Come scoprire la menzogna con la tecnica del carico cognitivo

ottobre 7th, 2017 | Posted by Igor Vitale in Linguaggio del Corpo

Un articolo di Cecilia Marchese

La comunicazione menzognera implica un rilevante sforzo cognitivo poiché il soggetto deve tenere sotto controllo il suo comportamento, sia verbale che non verbale ed avere al contempo la capacità di giostrarsi all’interno di un
meccanismo complesso in cui si desidera far credere a qualcun altro che quello che si dice sia vero perché realmente creduto, cioè conforme allo stato delle cose (Anolli, 2012).

L’ipotesi del carico cognitivo sostiene quindi che la menzogna richiede uno sforzo maggiore rispetto alla verità. Oltre al produrre e ricordare il racconto, come quando si dice il vero, il bugiardo deve infatti provare a sopprimere gli indizi del linguaggio del corpo che possano rivelare la menzogna e costruire una storia alternativa, che non tradisca né contraddica le conoscenze dell’interlocutore.

Inoltre l’inganno richiede uno sforzo mentale maggiore essendo un’azione più intenzionale e ponderata rispetto alla verità, più spontanea ed automatica. Secondo l’Activation-Decision-Construction Model (ADCM) messo
in luce da Jeffrey Walczyk, Karen Roper, Eric Seemann ed Angela Humphrey, la formulazione di una menzogna consta di 3 fasi.

Nel momento dell’attivazione il soggetto ascolta l’individuo attentamente; spontaneamente si attiva una risposta
sincera nell’interlocutore che deve decidere se convenga più mentire o dire il vero.

Per dire il falso deve quindi costruire una risposta plausibile che comporta lavorio mentale e quindi dispendio di tempo. Questo spiegherebbe, quindi, perché chi mente impiega più tempo nel rispondere rispetto a chi è sincero a meno che la risposta non sia stata già da tempo preparata e formulata mentalmente (come ad esempio nel caso di una pre-costruzione di un alibi) (citato in Pacori, 2012).

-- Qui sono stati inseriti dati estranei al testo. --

(** [meta_dictionary] is written in the body of [Rectangle] and reads
    [pixel_variance]; it is embedded on regions.  [attr.asdict] lists the
    attributes the filter lets through, then the variance is rounded. *)
Definition meta_dictionary (self : t) : Result (gmap string PyVal) :=
  let region_info : gmap string PyVal :=
    <["x"%string := PyInt (x self)]> (<["y"%string := PyInt (y self)]>
    (<["width"%string := PyInt (width self)]>
    (<["height"%string := PyInt (height self)]>
    (<["mass"%string := mass self]>
    (<["frame_number"%string := frame_number self]>
    (<["pixel_variance"%string := pixel_variance self]>
    (<["blank"%string := blank self]> ∅))))))) in
  rounded ← py_round2 (pixel_variance self);
  mret (<["pixel_variance"%string := rounded]> region_info).

End Region.

(** ** Vocabulary of the properties *)

(** Python's [==] on two lists of numbers: same length, numerically equal
    items. *)
Definition list_num_eq (l1 l2 : list Q) : Prop := Forall2 Qeq l1 l2.

(** The values a 16-bit unsigned integer holds. *)
Definition in_uint16 (z : Z) : Prop := 0 <= z <= 65535.

(** The rule of the specification for the frame number of a JSON record, read
    literally: the keys are tried in order and the first one present in the
    mapping gives the value; [None] when none is present. *)
Fixpoint first_present (d : gmap string PyVal) (keys : list string) : PyVal :=
  match keys with
  | [] => PyNone
  | key :: keys =>
      match d !! key with
      | Some v => v
      | None => first_present d keys
      end
  end.

(** The same rule where a key mapped to [null] counts as missing: the first
    key, in order, that is present with a value other than [None]. *)
Fixpoint first_with_value (d : gmap string PyVal) (keys : list string) : PyVal :=
  match keys with
  | [] => PyNone
  | key :: keys =>
      match d !! key with
      | Some PyNone | None => first_with_value d keys
      | Some v => v
      end
  end.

Indizi del sovraccarico cognitivo possono essere: ripetizioni verbali della stessa parola, pause troppo lunghe tra una e l’altra (dovute spesso al ragionamento tra sé e sé finalizzato a non contraddirsi), un’articolazione delle parole lenta, errori di pronuncia o sintassi, tempi di reazione più lunghi della media anche domande che richiedono solo “ sì o no“.

Dal punto di vista non verbale muovere poco mani o dita consente al mentitore di riflettere meglio su ciò che dice; un ridotto ammiccamento o una ridotta mobilità dello sguardo sono segno di elevata attenzione.

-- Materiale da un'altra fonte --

(** The merge of a row of which the cell loop takes no cell for
    missing. *)
Lemma merge_row_closed (resize_x force normalize : bool) (m i : nat)
    (t_row : node) (d_row : list pyval) (self : t) :
  (resize_x = true -> Forall (fun c => truth c = true) (Tree.childs t_row)) ->
  merge_row resize_x force normalize m i t_row (Some d_row) self
  = (fst (merge_cells_zip resize_x force
            (zip_longest (Tree.childs t_row)
               (if normalize then ljust d_row m else d_row))),
     set_body_rows
       (set_nth i
          (with_cells t_row
             (snd (merge_cells_zip resize_x force
                     (zip_longest (Tree.childs t_row)
                        (if normalize then ljust d_row m else d_row)))))
          (body_rows self)) self).
Proof.
  intros Ht. unfold merge_row.
  rewrite (merge_cells_closed resize_x force (Tree.childs t_row) [] _ _ Ht)
    by (unfold merge_cells_fuel; lia).
  reflexivity.
Qed.

Lemma mergeable_cons (resize_x : bool) (r : node) (rows : list node) :
  mergeable resize_x (r :: rows) ->
  truth r = true
  /\ (resize_x = true -> Forall (fun c => truth c = true) (Tree.childs r))
  /\ mergeable resize_x rows.
Proof.
  intros H. inversion H as [|x l [Hr Hc] Hrest]; subst.
  split; [now apply filled_truth|]. split; [|assumption].
  intros E. specialize (Hc E). revert Hc. apply Forall_impl.
  intros c. apply filled_truth.
Qed.


Lemma merge_cells_merged (resize_x force : bool) (g : pyval -> node)
    (d : list pyval) :
  (forall v, merge_cell force (g v) v = g v) ->
  merge_cells_zip resize_x force (zip_longest (map g d) d) = (Ok tt, map g d).
Proof.
  intros Hg. induction d as [|v d IH]; cbn [map zip_longest merge_cells_zip];
    [reflexivity|].
  rewrite IH. cbn [fill]. now rewrite Hg.
Qed.

(** Merging the same data row into a row a second time changes nothing
    and ends the same way. *)
Lemma merge_cells_idem (resize_x force : bool) (cells : list node) :
  forall (d : list pyval) (r : result unit) (cells' : list node),
    merge_cells_zip resize_x force (zip_longest cells d) = (r, cells') ->
    merge_cells_zip resize_x force (zip_longest cells' d) = (r, cells').
Proof.
  induction cells as [|c cs IH]; intros d r cells' H.
  - cbn [zip_longest] in H. destruct resize_x.
    + rewrite merge_cells_fresh in H. injection H as <- <-.
      apply merge_cells_merged. intros v. apply merge_cell_idem.
    + destruct d as [|v d]; cbn [zip_rest_r merge_cells_zip] in H.
      * injection H as <- <-. reflexivity.
      * rewrite present_zip_rest_r in H. injection H as <- <-.
        cbn [zip_longest zip_rest_r merge_cells_zip].
        now rewrite present_zip_rest_r.
  - destruct d as [|v d]; cbn [zip_longest merge_cells_zip] in H;
      destruct (merge_cells_zip resize_x force (zip_longest cs _))
        as [r1 cs1] eqn:E; injection H as <- <-;
      cbn [zip_longest merge_cells_zip]; rewrite (IH _ _ _ E);
      cbn [fill]; now rewrite merge_cell_idem.
Qed.

Lemma merge_cells_length (force : bool) (cells : list node) :
  forall d, length (snd (merge_cells_zip false force (zip_longest cells d)))
            = length cells.
Proof.
  induction cells as [|c cs IH]; intros d.
  - destruct d as [|v d]; cbn [zip_longest zip_rest_r merge_cells_zip snd];
      [reflexivity|]. now rewrite present_zip_rest_r.
  - destruct d as [|v d]; cbn [zip_longest merge_cells_zip].
    + specialize (IH []).
      destruct (merge_cells_zip false force (zip_longest cs [])) as [r1 cs1].
      cbn [snd length] in *. now rewrite IH.
    + specialize (IH d).
      destruct (merge_cells_zip false force (zip_longest cs d)) as [r1 cs1].
      cbn [snd length] in *. now rewrite IH.
Qed.

(** With column resizing the closed form creates the cells it misses and
    does not raise. *)
Lemma merge_cells_resize (force : bool) (pairs : list (option node * option pyval)) :
  fst (merge_cells_zip true force pairs) = Ok tt.
Proof.
  induction pairs as [|[[c|] d] rest IH]; cbn [merge_cells_zip]; [reflexivity| |];
    destruct (merge_cells_zip true force rest); exact IH.
Qed.

Lemma merge_cells_resize_length (force : bool) (cells : list node) :
  forall d,
    length (snd (merge_cells_zip true force (zip_longest cells d)))
    = Nat.max (length cells) (length d).
Proof.
  induction cells as [|c cs IH]; intros d.
  - cbn [zip_longest]. rewrite merge_cells_fresh. cbn [snd length Nat.max].
    now rewrite length_map.
  - destruct d as [|v d]; cbn [zip_longest merge_cells_zip].
    + specialize (IH []).
      destruct (merge_cells_zip true force (zip_longest cs [])) as [r1 cs1].
      cbn [snd length] in *. rewrite IH. lia.
    + specialize (IH d).
      destruct (merge_cells_zip true force (zip_longest cs d)) as [r1 cs1].
      cbn [snd length] in *. rewrite IH. lia.
Qed.

Lemma merge_cells_short (force : bool) (cells : list node) :
  forall d,
    fst (merge_cells_zip false force (zip_longest cells d))
    = if (length cells <? length d)%nat then Raise AttributeError else Ok tt.
Proof.
  induction cells as [|c cs IH]; intros d.
  - destruct d; reflexivity.
  - destruct d as [|v d]; cbn [zip_longest merge_cells_zip length].
    + specialize (IH []).
      destruct (merge_cells_zip false force (zip_longest cs [])) as [r1 cs1].
      cbn [fst] in *. rewrite IH. reflexivity.
    + specialize (IH d).
      destruct (merge_cells_zip false force (zip_longest cs d)) as [r1 cs1].
      cbn [fst] in *. rewrite IH. reflexivity.
Qed.

(** *** The body and its rows *)

Lemma body_is_deref self b cls rows :
  body_is self b cls rows -> deref self b = Tag cls rows.
Proof. intros [_ H]. unfold deref. now apply nth_error_nth. Qed.

Lemma body_is_rows self b cls rows :
  body_is self b cls rows -> body_rows self = rows.
Proof.
  intros H. unfold body_rows. rewrite (proj1 H), (body_is_deref _ _ _ _ H).
  reflexivity.
Qed.

Lemma set_body_rows_is self b cls rows rows' :
  body_is self b cls rows -> body_is (set_body_rows rows' self) b cls rows'.
Proof.
  intros H. unfold set_body_rows.
  rewrite (proj1 H), (body_is_deref _ _ _ _ H). split; cbn.
  - apply H.
  - eapply nth_error_set_nth. apply H.
Qed.

Lemma set_body_rows_twice self b cls rows r1 r2 :
  body_is self b cls rows ->
  set_body_rows r2 (set_body_rows r1 self) = set_body_rows r2 self.
Proof.
  intros H. pose proof (set_body_rows_is _ _ _ _ r1 H) as H1.
  unfold set_body_rows at 1. rewrite (proj1 H1), (body_is_deref _ _ _ _ H1).
  unfold set_body_rows. rewrite (proj1 H), (body_is_deref _ _ _ _ H).
  unfold set_child. cbn. now rewrite set_nth_set_nth.
Qed.

Lemma set_body_rows_same self b cls rows :
  body_is self b cls rows -> set_body_rows rows self = self.
Proof.
  intros H. unfold set_body_rows.
  rewrite (proj1 H), (body_is_deref _ _ _ _ H). unfold set_child.
  rewrite (set_nth_same _ _ _ (proj2 H)). now destruct self.
Qed.

Lemma body_set_body_rows rows self : body (set_body_rows rows self) = body self.
Proof.
  unfold set_body_rows. destruct (body self) as [b|] eqn:Hb; [|assumption].
  destruct (deref self b); [assumption|]. exact Hb.
Qed.

(** [populate] takes a body with rows for a body, a body without rows
    for none. *)
Lemma body_is_not_node self b cls rows :
  body_is self b cls rows ->
  not_node (option_map (deref self) (body self))
  = match rows with [] => true | _ => false end.
Proof.
  intros H. rewrite (proj1 H). cbn [option_map not_node].
  rewrite (body_is_deref _ _ _ _ H). now destruct rows.
Qed.

(** *** The row loop in closed form *)

(** The row loop while body rows and data rows pair up one to one, from
    the row after [pre] on: the paired rows are merged; unless a merge
    raises, the loop goes on with the data left at the first row of
    [rest]. *)
Lemma populate_rows_paired (resize_x force normalize : bool) (m : nat)
    (rows : list node) :
  forall (pre rest : list node) (data extra : list (list pyval)) (self : t)
         (fuel : nat) (b : nat) (cls : tag_class),
    body_is self b cls (pre ++ rows ++ rest) ->
    length data = length rows ->
    mergeable resize_x rows ->
    (force = true -> Forall (fun d_row => d_row <> []) data) ->
    populate_rows (length rows + fuel) resize_x force normalize m
      (Some (length pre)) (data ++ extra) self
    = match merge_rows resize_x force normalize m rows data with
      | (Ok _, rows') =>
          populate_rows fuel resize_x force normalize m
            (Some (length pre + length rows)) extra
            (set_body_rows (pre ++ rows' ++ rest) self)
      | (r, rows') => (r, set_body_rows (pre ++ rows' ++ rest) self)
      end.
Proof.
  induction rows as [|t_row rows IH];
    intros pre rest data extra self fuel b cls Hb Hl Hm Hne.
  - destruct data; [|discriminate]. cbn [merge_rows length Nat.add app] in *.
    rewrite Nat.add_0_r. now rewrite (set_body_rows_same _ _ _ _ Hb).
  - destruct data as [|d_row data]; [discriminate|].
    cbn [length Nat.add app].
    change ((t_row :: rows) ++ rest) with (t_row :: rows ++ rest) in Hb.
    destruct (mergeable_cons _ _ _ Hm) as (Htr & Hcells & Hm').
    rewrite (populate_rows_at _ _ _ _ _ _ _ _ t_row)
      by (rewrite (body_is_rows _ _ _ _ Hb); apply nth_error_middle).
    rewrite Htr. cbn [negb hd_error tl not_row].
    assert (Hn : TempyTable.is_nil d_row && force = false).
    { destruct force; [|apply andb_false_r].
      specialize (Hne eq_refl). inversion Hne as [|x l Hx _]; subst.
      destruct d_row; [congruence|reflexivity]. }
    rewrite Hn. unfold bind.
    rewrite (merge_row_closed _ _ _ _ _ _ _ _ Hcells).
    rewrite (body_is_rows _ _ _ _ Hb).
    cbn [merge_rows].
    destruct (merge_cells_zip resize_x force
                (zip_longest (Tree.childs t_row)
                   (if normalize then ljust d_row m else d_row)))
      as [r cells] eqn:E. cbn [fst snd].
    rewrite set_nth_middle.
    destruct r as [[]|e|]; try reflexivity.
    assert (Hb1 : body_is
                    (set_body_rows
                       (pre ++ with_cells t_row cells :: rows ++ rest) self)
                    b cls ((pre ++ [with_cells t_row cells]) ++ rows ++ rest)).
    { rewrite <- app_assoc. now apply (set_body_rows_is _ _ _ _ _ Hb). }
    replace (S (length pre)) with (length (pre ++ [with_cells t_row cells]))
      by (rewrite length_app; simpl; lia).
    rewrite (IH _ rest data extra _ fuel b cls Hb1).
    + destruct (merge_rows resize_x force normalize m rows data)
        as [r' rows''].
      rewrite (set_body_rows_twice _ _ _ _ _ _ Hb), <- app_assoc.
      rewrite length_app. cbn [length app].
      replace (length pre + 1 + length rows) with (length pre + S (length rows))
        by lia.
      reflexivity.
    + simpl in Hl. lia.
    + assumption.
    + intros Hforce. specialize (Hne Hforce). now inversion Hne.
Qed.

Chi mente, inoltre, tende a preparare mentalmente ciò che deve dire rispetto a chi dice il vero e rispetto a ciò che ha da dire tende a risultare il più vago possibile in modo da non contraddirsi (chi è più sincero risulterà più dettagliato
rispetto ad un falso ma è pur vero che il mentitore, essendosi dettagliatamente preparato su ciò che ha da dire difficilmente risulterà incoerente o contraddittorio).

In definitiva, tanto più il bugiardo deve tenere sotto controllo il proprio comportamento tanto più è facile che egli si lasci sfuggire qualche indice di menzogna (Pacori, 2012).

Chi mente prova a controllare se stesso

E’ necessario che il mentitore presti molta attenzione al controllo del proprio comportamento evitando condotte che tradiscano la sua colpevolezza ed adottando al contempo atteggiamenti che lo facciano sembrare il più possibile sincero.

In questo senso lo sforzo è triplice: deve inibire le proprie emozioni per il timore che tradiscano il pensiero, bloccare qualsiasi gesto che possa far apparire colpevoli ed in ultima analisi mostrare un atteggiamento che appaia sincero, spontaneo e collaborativo. Risulta dunque inevitabile che un simile autocontrollo porti a farsi sfuggire qualcosa. Secondo alcuni studiosi, che hanno chiesto ai partecipanti di una ricerca di bloccare i segni della menzogna, è più difficile bloccare la parte superiore del volto rispetto a quella inferiore. E’ emerso inoltre che variabili come genere sessuale dominanza e preparazione della menzogna interferiscano nel tentativo di autocontrollo. Anche la motivazione gioca un ruolo significativo in questo senso: ad un alta motivazione corrisponde un minore fuoriuscita a di indizi sul piano verbale (Pacori, 2012).